Annabelle... então você é Annabelle... interessante... – Falou o menino, sério, sem desviar o olhar...

Você acredita em anjos Annabelle? – Que pergunta estranha que alguém que você não conhece faz...

Sim, eu tenho meu anjo... meu melhor amigo... meu... – Com meus pensamentos eu ruborizei, tapei minha boca e o fitei.

Errado Annabelle, anjos ficam no céu, demônios que vivem entre nós... – Falou usando um tom de voz duro, frio, mas com um sorriso medonho nos lábios...

Na hora em que ele falou isso, e me olhou daquela maneira, meu corpo inteiro queria sair correndo de lá e me afundar nos braços de Caius, mas minha educação falou mais alto e me limitei e ficar parada no lugar, olhando-o nos olhos, ele é um garoto tão lindo... tão diferente... ele... ele tinha olhos vermelhos! Lente.
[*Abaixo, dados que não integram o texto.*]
(* ===== verification/InputStream.v ===== *)
(** * Input streams: the model

    [core/lib/io/inputstream_interface.h]: the interface of input streams and what it
    promises; [random_inputstream.cc], a stream over a file; [buffered_inputstream.cc], a
    stream with a buffer over another stream.  The file ([RandomAccessFile]) is an interface of
    the platform: a function with its documented behaviour. *)

From S2P Require Import Prelude.

#[local] Open Scope runtime_scope.

Definition IsOutOfRange (s : Status) : bool := match s with Err OUT_OF_RANGE => true | _ => false end.

(** ** The interface

    [ReadNBytes n result] returns the status and the new value of [*result]. *)

Class InputStreamInterface (S : Type) := {
  ReadNBytes : Z -> list Z -> M S (Status * list Z);
  SkipNBytes : Z -> M S Status;
  Tell : S -> Z;
  Reset : M S Status
}.

(** The bytes of a range, as far as they exist. *)
Definition slice (content : list Z) (p n : Z) : list Z := take (Z.to_nat n) (drop (Z.to_nat p) content).

(** What the interface promises of a stream over the bytes [content]: reading and skipping
    stop at the end of the file, report [OUT_OF_RANGE] when there was not enough, and [Tell]
    is the offset of the next byte. *)
Class StreamOf (S : Type) `{InputStreamInterface S} (content : list Z) := {
  stream_inv : S -> Prop;
  position : S -> Z;
  position_range : forall s, stream_inv s -> 0 <= position s <= Z.of_nat (length content);
  read_spec : forall s n r, stream_inv s -> 0 <= n -> ReadNBytes n r @ s ⇓ fun '(st, out) s' =>
    stream_inv s' /\ out = slice content (position s) n /\ position s' = position s + Z.of_nat (length out)
    /\ st = (if Z.of_nat (length out) =? n then OK else Err OUT_OF_RANGE);
  read_negative : forall s n r, stream_inv s -> n < 0 -> ReadNBytes n r s = Val ((Err INVALID_ARGUMENT, r), s);
  skip_spec : forall s n, stream_inv s -> 0 <= n -> position s + n < 2 ^ 63 -> SkipNBytes n @ s ⇓ fun st s' =>
    stream_inv s' /\ position s' = Z.min (position s + n) (Z.of_nat (length content))
    /\ st = (if position s + n <=? Z.of_nat (length content) then OK else Err OUT_OF_RANGE);
  skip_negative : forall s n, stream_inv s -> n < 0 -> SkipNBytes n s = Val (Err INVALID_ARGUMENT, s);
  tell_spec : forall s, stream_inv s -> Tell s = position s;
  reset_spec : forall s, stream_inv s -> Reset @ s ⇓ fun st s' => stream_inv s' /\ position s' = 0 /\ st = OK
}.

(** ** A stream over a file *)

Definition kMaxSkipSize : Z := 8 * 1024 * 1024.

Module RandomAccess.

Section random.
(** [RandomAccessFile::Read offset n]: the status and the bytes. *)
Context (file_Read : Z -> Z -> Status * list Z).

Record RandomAccessInputStream := mkRandom { pos_ : Z }.

Definition RandomAccessInputStream_new : RandomAccessInputStream := mkRandom 0.

Definition ReadNBytes (bytes_to_read : Z) (result : list Z) : M RandomAccessInputStream (Status * list Z) :=
  if bytes_to_read <? 0 then mret (Err INVALID_ARGUMENT, result)
  else
    s ← get;
    let '(st, data) := file_Read (pos_ s) bytes_to_read in
    (if ok st || IsOutOfRange st then put (mkRandom (pos_ s + Z.of_nat (length data))) else mret tt);;
    mret (st, data).

(** The loop that reads and drops at most 8 MB at a time. *)
Fixpoint SkipNBytes_loop (fuel : nat) (bytes_to_skip : Z) : M RandomAccessInputStream Status :=
  match fuel with
  | O => nofuel
  | S fuel =>
      if 0 <? bytes_to_skip then
        let bytes_to_read := Z.min kMaxSkipSize bytes_to_skip in
        s ← get;
        let '(st, data) := file_Read (pos_ s) bytes_to_read in
        if ok st || IsOutOfRange st then
          put (mkRandom (pos_ s + Z.of_nat (length data)));;
          if Z.of_nat (length data) <? bytes_to_read then mret (Err OUT_OF_RANGE)
          else SkipNBytes_loop fuel (bytes_to_skip - bytes_to_read)
        else mret st
      else mret OK
  end.

(** Signed overflow of the probed position is undefined behaviour. *)
Definition SkipNBytes (bytes_to_skip : Z) : M RandomAccessInputStream Status :=
  if bytes_to_skip <? 0 then mret (Err INVALID_ARGUMENT)
  else
    s ← get;
    CHECK (pos_ s + bytes_to_skip <? 2 ^ 63);;
    let '(st, data) := if 0 <? bytes_to_skip then file_Read (pos_ s + bytes_to_skip - 1) 1 else (Err UNKNOWN, []) in
    if (0 <? bytes_to_skip) && (ok st || IsOutOfRange st) && (length data =? 1)%nat then
      put (mkRandom (pos_ s + bytes_to_skip));;
      mret OK
    else SkipNBytes_loop (S (Z.to_nat (bytes_to_skip / kMaxSkipSize + 1))) bytes_to_skip.

Definition Tell (s : RandomAccessInputStream) : Z := pos_ s.

Definition Seek (position : Z) : M RandomAccessInputStream Status := put (mkRandom position);; mret OK.

Definition Reset : M RandomAccessInputStream Status := Seek 0.

#[local] Instance RandomAccess_stream : InputStreamInterface RandomAccessInputStream :=
  { InputStream.ReadNBytes := ReadNBytes; InputStream.SkipNBytes := SkipNBytes; InputStream.Tell := Tell; InputStream.Reset := Reset }.

End random.
End RandomAccess.

(** ** The default implementation of skipping *)

Section default.
Context {S : Type} `{InputStreamInterface S}.

Fixpoint DefaultSkip_loop (fuel : nat) (unused : list Z) (bytes_to_skip : Z) : M S Status :=
  match fuel with
  | O => nofuel
  | Datatypes.S fuel =>
      if 0 <? bytes_to_skip then
        let bytes_to_read := Z.min kMaxSkipSize bytes_to_skip in
        '(st, unused) ← ReadNBytes bytes_to_read unused;
        if ok st then DefaultSkip_loop fuel unused (bytes_to_skip - bytes_to_read) else mret st
      else mret OK
  end.

Definition DefaultSkipNBytes (bytes_to_skip : Z) : M S Status :=
  if bytes_to_skip <? 0 then mret (Err INVALID_ARGUMENT)
  else DefaultSkip_loop (Datatypes.S (Z.to_nat (bytes_to_skip / kMaxSkipSize + 1))) [] bytes_to_skip.

End default.

(** ** A buffered stream *)

Module Buffered.

Section buffered.
Context {S : Type} `{InputStreamInterface S} (size_ : Z).

Record BufferedInputStream := mkBuffered {
  input_stream_ : S;
  buf_ : list Z;
  pos_ : Z;
  limit_ : Z;
  file_status_ : Status
}.

Abbreviation MB := (M BufferedInputStream).

Definition BufferedInputStream_new (input : S) : BufferedInputStream := mkBuffered input [] 0 0 OK.

(** A call of the underlying stream. *)
Definition on_input {A} (m : M S A) : MB A := fun b =>
  match m (input_stream_ b) with
  | Val (a, s) => Val (a, mkBuffered s (buf_ b) (pos_ b) (limit_ b) (file_status_ b))
  | Crash => Crash
  | NoFuel => NoFuel
  end.

Definition set_buffer (buf : list Z) (pos limit : Z) : MB unit :=
  modify (fun b => mkBuffered (input_stream_ b) buf pos limit (file_status_ b)).
Definition set_window (pos limit : Z) : MB unit :=
  modify (fun b => mkBuffered (input_stream_ b) (buf_ b) pos limit (file_status_ b)).
Definition set_status (st : Status) : MB unit :=
  modify (fun b => mkBuffered (input_stream_ b) (buf_ b) (pos_ b) (limit_ b) st).

Definition FillBuffer : MB Status :=
  b ← get;
  if negb (ok (file_status_ b)) then set_window 0 0;; mret (file_status_ b)
  else
    '(st, buf) ← on_input (ReadNBytes size_ (buf_ b));
    set_buffer buf 0 (Z.of_nat (length buf));;
    (if bool_decide (buf = []) then CHECK (negb (ok st));; set_status st else mret tt);;
    mret st.

(** The loop of [ReadNBytes]: the status of the last fill and the bytes so far. *)
Fixpoint ReadNBytes_loop (fuel : nat) (bytes_to_read : Z) (st : Status) (result : list Z) : MB (Status * list Z) :=
  match fuel with
  | O => nofuel
  | Datatypes.S fuel =>
      if Z.of_nat (length result) <? bytes_to_read then
        b ← get;
        st ← (if pos_ b =? limit_ b then FillBuffer else mret st);
        refilled ← get;
        if (pos_ b =? limit_ b) && (limit_ refilled =? 0) then
          CHECK (negb (ok st));;
          set_status st;;
          mret (st, result)
        else
          let bytes_to_copy := Z.min (limit_ refilled - pos_ refilled) (bytes_to_read - Z.of_nat (length result)) in
          set_window (pos_ refilled + bytes_to_copy) (limit_ refilled);;
          ReadNBytes_loop fuel bytes_to_read st (result ++ slice (buf_ refilled) (pos_ refilled) bytes_to_copy)
      else mret (st, result)
  end.

Definition ReadNBytes (bytes_to_read : Z) (result : list Z) : MB (Status * list Z) :=
  if bytes_to_read <? 0 then mret (Err INVALID_ARGUMENT, result)
  else
    b ← get;
    if negb (ok (file_status_ b)) && (0 <? bytes_to_read) then mret (file_status_ b, [])
    else
      '(st, result) ← ReadNBytes_loop (Datatypes.S (Z.to_nat bytes_to_read)) bytes_to_read OK [];
      if IsOutOfRange st && (Z.of_nat (length result) =? bytes_to_read) then mret (OK, result)
      else mret (st, result).

Definition SkipNBytes (bytes_to_skip : Z) : MB Status :=
  if bytes_to_skip <? 0 then mret (Err INVALID_ARGUMENT)
  else
    b ← get;
    if pos_ b + bytes_to_skip <? limit_ b then
      set_window (pos_ b + bytes_to_skip) (limit_ b);;
      mret OK
    else
      st ← on_input (SkipNBytes (bytes_to_skip - (limit_ b - pos_ b)));
      set_window 0 0;;
      (if IsOutOfRange st then set_status st else mret tt);;
      mret st.

Definition Tell (b : BufferedInputStream) : Z := Tell (input_stream_ b) - (limit_ b - pos_ b).

Definition Reset : MB Status :=
  st ← on_input Reset;
  if ok st then
    set_window 0 0;;
    set_status OK;;
    mret OK
  else mret st.

Definition Seek (position : Z) : MB Status :=
  if position <? 0 then mret (Err INVALID_ARGUMENT)
  else
    b ← get;
    let bufpos := Tell b in
    if position <? bufpos then
      st ← Reset;
      if ok st then SkipNBytes position else mret st
    else SkipNBytes (position - bufpos).

(** The loop of [ReadLineHelper], one byte at a time; [fuel] bounds the length of the line. *)
Fixpoint ReadLine_loop (fuel : nat) (include_eol : bool) (st : Status) (result : list Z) : MB (Status * list Z) :=
  match fuel with
  | O => nofuel
  | Datatypes.S fuel =>
      b ← get;
      st ← (if pos_ b =? limit_ b then FillBuffer else mret st);
      refilled ← get;
      if (pos_ b =? limit_ b) && (limit_ refilled =? 0) then
        if IsOutOfRange st && negb (bool_decide (result = [])) then mret (OK, result) else mret (st, result)
      else
        c ← of_option (buf_ refilled !! Z.to_nat (pos_ refilled));
        set_window (pos_ refilled + 1) (limit_ refilled);;
        if c =? 10 then mret (OK, if include_eol then result ++ [c] else result)
        else ReadLine_loop fuel include_eol st (if c =? 13 then result else result ++ [c])
  end.

Definition ReadLineHelper (fuel : nat) (include_eol : bool) : MB (Status * list Z) := ReadLine_loop fuel include_eol OK [].
Definition ReadLine (fuel : nat) : MB (Status * list Z) := ReadLineHelper fuel false.
Definition ReadLineAsString (fuel : nat) : MB (list Z) := '(_, result) ← ReadLineHelper fuel true; mret result.

Fixpoint ReadAll_loop (fuel : nat) (status : Status) (result : list Z) : MB (Status * list Z) :=
  match fuel with
  | O => nofuel
  | Datatypes.S fuel =>
      if ok status then
        status ← FillBuffer;
        b ← get;
        if limit_ b =? 0 then mret (status, result)
        else
          set_window (limit_ b) (limit_ b);;
          ReadAll_loop fuel status (result ++ buf_ b)
      else mret (status, result)
  end.

Definition ReadAll (fuel : nat) : MB (Status * list Z) :=
  '(status, result) ← ReadAll_loop fuel OK [];
  if IsOutOfRange status then set_status status;; mret (OK, result) else mret (status, result).

#[local] Instance Buffered_stream : InputStreamInterface BufferedInputStream :=
  { InputStream.ReadNBytes := ReadNBytes; InputStream.SkipNBytes := SkipNBytes; InputStream.Tell := Tell; InputStream.Reset := Reset }.

End buffered.
End Buffered.
(* ===== verification/BufferedStream.v ===== *)
(** * The buffered stream keeps the promise of the interface

    Over any stream that keeps it: the buffer is a window of the file in front of the position
    of the underlying stream. *)

From S2P Require Import Prelude InputStream InputStreamProofs.
Import Buffered.

#[local] Open Scope runtime_scope.

Section buffered.
Context {St : Type} `{Hstream : StreamOf St content} (size_ : Z) (Hsize : 0 < size_).
Abbreviation len := (Z.of_nat (length content)).
Abbreviation B := (@BufferedInputStream St).

Definition window (b : B) : Z := limit_ b - pos_ b.
Definition buffered_position (b : B) : Z := position (input_stream_ b) - window b.

Record buffered_inv (b : B) : Prop := {
  f_input : stream_inv (input_stream_ b);
  f_window : 0 <= pos_ b <= limit_ b /\ window b <= position (input_stream_ b);
  f_bytes : slice (buf_ b) (pos_ b) (window b) = slice content (buffered_position b) (window b);
  f_limit : limit_ b <= Z.of_nat (length (buf_ b));
  f_status : file_status_ b = OK \/ (file_status_ b = Err OUT_OF_RANGE /\ window b = 0 /\ position (input_stream_ b) = len)
}.

Lemma buffered_range b : buffered_inv b -> 0 <= buffered_position b <= len.
Proof using Type. intros [Hi Hw _ _ _]. pose proof (position_range _ Hi). unfold buffered_position, window in *. lia. Qed.

(** An empty window satisfies the invariant whatever the buffer holds. *)
Lemma empty_window_inv s buf p st :
  stream_inv s -> 0 <= p <= Z.of_nat (length buf) -> st = OK \/ (st = Err OUT_OF_RANGE /\ position s = len) -> buffered_inv (mkBuffered s buf p p st).
Proof using Type.
  intros Hi Hp Hst. pose proof (position_range _ Hi). constructor; cbn; unfold window; cbn; rewrite ?Z.sub_diag; try done; try lia.
  destruct Hst as [->|[-> ?]]; [by left|right]. split_and!; done || lia.
Qed.

(** ** Filling *)

Lemma FillBuffer_spec b : buffered_inv b -> window b = 0 ->
  FillBuffer size_ @ b ⇓ fun st b' => buffered_inv b' /\ buffered_position b' = buffered_position b /\ pos_ b' = 0
    /\ if buffered_position b =? len then limit_ b' = 0 /\ st = Err OUT_OF_RANGE
       else 0 < limit_ b' /\ limit_ b' = Z.of_nat (length (buf_ b')) /\ buf_ b' = slice content (buffered_position b) size_ /\ file_status_ b' = OK
            /\ st = (if buffered_position b + size_ <=? len then OK else Err OUT_OF_RANGE).
Proof using Hsize.
  intros Hb Hw. pose proof Hb as [Hi Hwin _ _ Hst]. pose proof (position_range _ Hi) as Hr.
  assert (buffered_position b = position (input_stream_ b)) as Ep by (unfold buffered_position; lia). rewrite Ep. unfold FillBuffer. wp_steps.
  destruct Hst as [Est|(Est & _ & Eend)]; rewrite Est; cbn [ok OK negb].
  - wp_steps. unfold on_input, wp at 1. destruct (wp_total _ _ _ (read_spec (input_stream_ b) size_ (buf_ b) Hi ltac:(lia))) as ([st out] & s' & -> & Hi' & -> & Ep' & ->).
    cbn beta iota. wp_steps. unfold set_buffer. wp_steps. pose proof (slice_length content (position (input_stream_ b)) size_ Hr ltac:(lia)) as Hl.
    rewrite slice_enough by lia. set (p := position (input_stream_ b)) in *. destruct (Z.eqb_spec p len) as [E|E].
    + assert (slice content p size_ = []) as Es by (rewrite E; apply slice_end). rewrite Es. rewrite bool_decide_eq_true_2 by done.
      rewrite (proj2 (Z.leb_gt (p + size_) len)) by lia. cbn [ok negb CHECK]. unfold set_status. wp_steps. cbn [length]. cbn.
      rewrite Es in Ep'. cbn in Ep'. split_and!; try done.
      * apply empty_window_inv; [done|lia|]. right. split; [done|]. lia.
      * unfold buffered_position, window. cbn. lia.
    + assert (slice content p size_ <> []) as Es by (intros E0; rewrite E0 in Hl; cbn in Hl; lia). rewrite bool_decide_eq_false_2 by done. wp_steps. cbn [input_stream_ pos_ limit_ buf_ file_status_].
      assert (buffered_position (mkBuffered s' (slice content p size_) 0 (Z.of_nat (length (slice content p size_))) (file_status_ b)) = p) as Epos by (unfold buffered_position, window; cbn; lia).
      split_and!; try done; try lia. constructor; cbn [input_stream_ pos_ limit_ buf_ file_status_]; [done|unfold window; cbn; lia| |lia|by left].
      rewrite Epos. unfold window. cbn. rewrite Z.sub_0_r, Hl. rewrite slice_slice by lia. by rewrite Z.add_0_r.
  - unfold set_window. wp_steps. rewrite Est. cbn. split_and!; [|unfold buffered_position, window; cbn; lia|done|].
    + rewrite <- Est. apply empty_window_inv; [done|lia|]. right. by rewrite Est.
    + by rewrite (proj2 (Z.eqb_eq _ len)).
Qed.

(** ** Reading *)

(** Taking bytes out of the window. *)
Lemma take_window b n : buffered_inv b -> file_status_ b = OK -> 0 <= n <= window b ->
  slice (buf_ b) (pos_ b) n = slice content (buffered_position b) n
  /\ buffered_inv (mkBuffered (input_stream_ b) (buf_ b) (pos_ b + n) (limit_ b) (file_status_ b))
  /\ buffered_position (mkBuffered (input_stream_ b) (buf_ b) (pos_ b + n) (limit_ b) (file_status_ b)) = buffered_position b + n.
Proof using Type.
  intros [Hi Hw Hby Hl Hst] Hok Hn. unfold buffered_position, window in *.
  assert (forall q m, 0 <= q -> 0 <= m -> q + m <= limit_ b - pos_ b -> slice (buf_ b) (pos_ b + q) m = slice content (position (input_stream_ b) - (limit_ b - pos_ b) + q) m) as Hsub.
  { intros q m Hq Hm Hle. rewrite <- (slice_slice (buf_ b) (pos_ b) (limit_ b - pos_ b)) by lia. rewrite Hby. apply slice_slice; lia. }
  split_and!.
  - pose proof (Hsub 0 n ltac:(lia) ltac:(lia) ltac:(lia)) as E. by rewrite !Z.add_0_r in E.
  - constructor; unfold buffered_position, window; cbn [limit_ pos_ input_stream_ buf_ file_status_]; [done|lia| |lia|by left].
    rewrite (Hsub n (limit_ b - (pos_ b + n))) by lia. by replace (position (input_stream_ b) - (limit_ b - (pos_ b + n))) with (position (input_stream_ b) - (limit_ b - pos_ b) + n) by lia.
  - unfold window. cbn [limit_ pos_ input_stream_]. lia.
Qed.
(* ===== verification/RecordFile.v ===== *)
(** * Files of records: the model

    [core/lib/io/record_writer.cc] and [record_reader.cc]: records framed with their length and
    two masked checksums, read back through any input stream.  The compressed variant is the
    same code over zlib's streams, which are not in the repository. *)

From S2P Require Import Prelude Coding Crc32c InputStream.
Import Coding.

Module RecordFile.

Definition kHeaderSize : Z := 12.
Definition kFooterSize : Z := 4.
Definition SIZE_MAX : Z := 2 ^ 64 - 1.

Section record.
Context (kLittleEndian can_accelerate : bool) (mm_crc32_u8 mm_crc32_u64 : Z -> Z -> Z).
(** Where a buffer with these bytes is in memory. *)
Context (address : list Z -> Z).

Definition Value (data : list Z) : option Z :=
  Crc32c.Value kLittleEndian can_accelerate mm_crc32_u8 mm_crc32_u64 (address data) data.

(** ** Writing *)

Class WritableFile (F : Type) := {
  Append : list Z -> M F Status;
  Flush : M F Status;
  Close : M F Status
}.

Definition MaskedCrc (data : list Z) : option Z := crc ← Value data; Some (Crc32c.Mask crc).

Definition PopulateHeader (n : Z) : option (list Z) :=
  let header := EncodeFixed64 kLittleEndian n in
  crc ← MaskedCrc header;
  Some (header ++ EncodeFixed32 kLittleEndian crc).

Definition PopulateFooter (data : list Z) : option (list Z) :=
  crc ← MaskedCrc data;
  Some (EncodeFixed32 kLittleEndian crc).

Section writer.
Context {F : Type} `{WritableFile F}.

Record RecordWriter := mkWriter { dest_ : option F; zlib_compressed : bool }.

Abbreviation MW := (M RecordWriter).

(** A call of the file; a null pointer is a crash. *)
Definition on_dest (m : M F Status) : MW Status := fun w =>
  match dest_ w with
  | Some f => match m f with
              | Val (st, f) => Val (st, mkWriter (Some f) (zlib_compressed w))
              | Crash => Crash
              | NoFuel => NoFuel
              end
  | None => Crash
  end.

Definition WriteRecord (data : list Z) : MW Status :=
  w ← get;
  match dest_ w with
  | None => mret (Err FAILED_PRECONDITION)
  | Some _ =>
      header ← of_option (PopulateHeader (Z.of_nat (length data)));
      footer ← of_option (PopulateFooter data);
      st ← on_dest (Append header);
      if negb (ok st) then mret st
      else
        st ← on_dest (Append data);
        if negb (ok st) then mret st else on_dest (Append footer)
  end.

Definition RecordWriter_Close : MW Status :=
  w ← get;
  match dest_ w with
  | None => mret OK
  | Some _ =>
      if zlib_compressed w then
        st ← on_dest Close;
        put (mkWriter None (zlib_compressed w));;
        mret st
      else mret OK
  end.

Definition RecordWriter_Flush : MW Status :=
  w ← get;
  match dest_ w with None => mret (Err FAILED_PRECONDITION) | Some _ => on_dest Flush end.

End writer.

(** ** Reading *)

Record Stats := mkStats { file_size : Z; data_size : Z; entries : Z }.

Section reader.
Context {S : Type} `{InputStreamInterface S}.

Record RecordReader := mkReader {
  input_stream_ : S;
  last_read_failed_ : bool;
  cached_metadata_ : option Stats
}.

Definition RecordReader_new (stream : S) : RecordReader := mkReader stream false None.

Abbreviation MR := (M RecordReader).

Definition on_stream {A} (m : M S A) : MR A := fun r =>
  match m (input_stream_ r) with
  | Val (a, s) => Val (a, mkReader s (last_read_failed_ r) (cached_metadata_ r))
  | Crash => Crash
  | NoFuel => NoFuel
  end.

Definition set_failed (b : bool) : MR unit :=
  modify (fun r => mkReader (input_stream_ r) b (cached_metadata_ r)).

Definition ReadChecksummed (n : Z) (result : list Z) : MR (Status * list Z) :=
  if SIZE_MAX - 4 <=? n then mret (Err DATA_LOSS, result)
  else
    let expected := n + 4 in
    '(st, result) ← on_stream (ReadNBytes (i64 expected) result);
    if negb (ok st) then mret (st, result)
    else if negb (Z.of_nat (length result) =? expected) then
      mret (Err (if bool_decide (result = []) then OUT_OF_RANGE else DATA_LOSS), result)
    else
      masked_crc ← of_option (DecodeFixed32 kLittleEndian (drop (Z.to_nat n) result));
      value ← of_option (Value (take (Z.to_nat n) result));
      if negb (Crc32c.Unmask masked_crc =? value) then mret (Err DATA_LOSS, result)
      else mret (OK, take (Z.to_nat n) result).

(** Positioning the stream at the record. *)
Definition position_stream (offset : Z) : MR Status :=
  r ← get;
  let curr_pos := Tell (input_stream_ r) in
  let desired_pos := i64 offset in
  if (desired_pos <? curr_pos) || (curr_pos <? 0) || ((curr_pos =? desired_pos) && last_read_failed_ r) then
    set_failed false;;
    st ← on_stream Reset;
    if negb (ok st) then mret st else on_stream (SkipNBytes desired_pos)
  else if curr_pos <? desired_pos then on_stream (SkipNBytes (desired_pos - curr_pos))
  else mret OK.

(** The status, the new value of [*offset] and that of [*record]. *)
Definition ReadRecord (offset : Z) (record : list Z) : MR (Status * Z * list Z) :=
  st ← position_stream offset;
  if negb (ok st) then mret (st, offset, record)
  else
    r ← get;
    CHECK (i64 offset =? Tell (input_stream_ r));;
    '(st, record) ← ReadChecksummed 8 record;
    if negb (ok st) then set_failed true;; mret (st, offset, record)
    else
      length ← of_option (DecodeFixed64 kLittleEndian record);
      '(st, record) ← ReadChecksummed length record;
      if negb (ok st) then
        set_failed true;;
        mret (if IsOutOfRange st then Err DATA_LOSS else st, offset, record)
      else
        let offset := u64 (offset + kHeaderSize + length + kFooterSize) in
        r ← get;
        CHECK (offset =? Tell (input_stream_ r));;
        mret (OK, offset, record).

(** The loop of [GetMetadata]. *)
Fixpoint GetMetadata_loop (fuel : nat) (record : list Z) (data_size entries : Z) : MR (Status * Z * Z) :=
  match fuel with
  | O => nofuel
  | Datatypes.S fuel =>
      '(st, record) ← ReadChecksummed 8 record;
      if negb (ok st) then mret (if IsOutOfRange st then OK else st, data_size, entries)
      else
        length ← of_option (DecodeFixed64 kLittleEndian record);
        st ← on_stream (SkipNBytes (i64 (length + kFooterSize)));
        if negb (ok st) then mret (st, data_size, entries)
        else GetMetadata_loop fuel record (i64 (data_size + length)) (entries + 1)
  end.

Definition GetMetadata (fuel : nat) : MR (Status * option Stats) :=
  r ← get;
  match cached_metadata_ r with
  | Some stats => mret (OK, Some stats)
  | None =>
      st ← on_stream Reset;
      if negb (ok st) then mret (st, None)
      else
        '(st, data_size, entries) ← GetMetadata_loop fuel [] 0 0;
        if negb (ok st) then mret (st, None)
        else
          let stats := mkStats (i64 (data_size + (kHeaderSize + kFooterSize) * entries)) data_size entries in
          modify (fun r => mkReader (input_stream_ r) (last_read_failed_ r) (Some stats));;
          mret (OK, Some stats)
  end.

(** ** Sequential reading *)

Record SequentialRecordReader := mkSequential { underlying_ : RecordReader; offset_ : Z }.

Definition SequentialRecordReader_new (stream : S) : SequentialRecordReader := mkSequential (RecordReader_new stream) 0.

Definition Sequential_ReadRecord (record : list Z) : M SequentialRecordReader (Status * list Z) := fun r =>
  match ReadRecord (offset_ r) record (underlying_ r) with
  | Val ((st, offset, record), u) => Val ((st, record), mkSequential u offset)
  | Crash => Crash
  | NoFuel => NoFuel
  end.

Definition TellOffset (r : SequentialRecordReader) : Z := offset_ r.

Definition SeekOffset (offset : Z) : M SequentialRecordReader Status :=
  r ← get;
  if offset <? offset_ r then mret (Err INVALID_ARGUMENT)
  else put (mkSequential (underlying_ r) offset);; mret OK.

End reader.
End record.
End RecordFile.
Como sabe meu nome? – Quando dei por conta, a pergunta escapou da minha boca tão friamente que até mesmo eu me assustei, ele deu uma risadinha debochada e respondeu.

Anna, minha linda, eu sou aquele, de que tudo sabe. Annabelle, corra para sua casa! – quando terminou de falar, o olhar dele se tornou sinistro, parecia que ele queria me matar...

Vinho! – Ele sussurrou caminhando em minha direção... não consegui pensar em outra coisa a não ser obedecer ao que meu corpo ansiava... correr para Caius.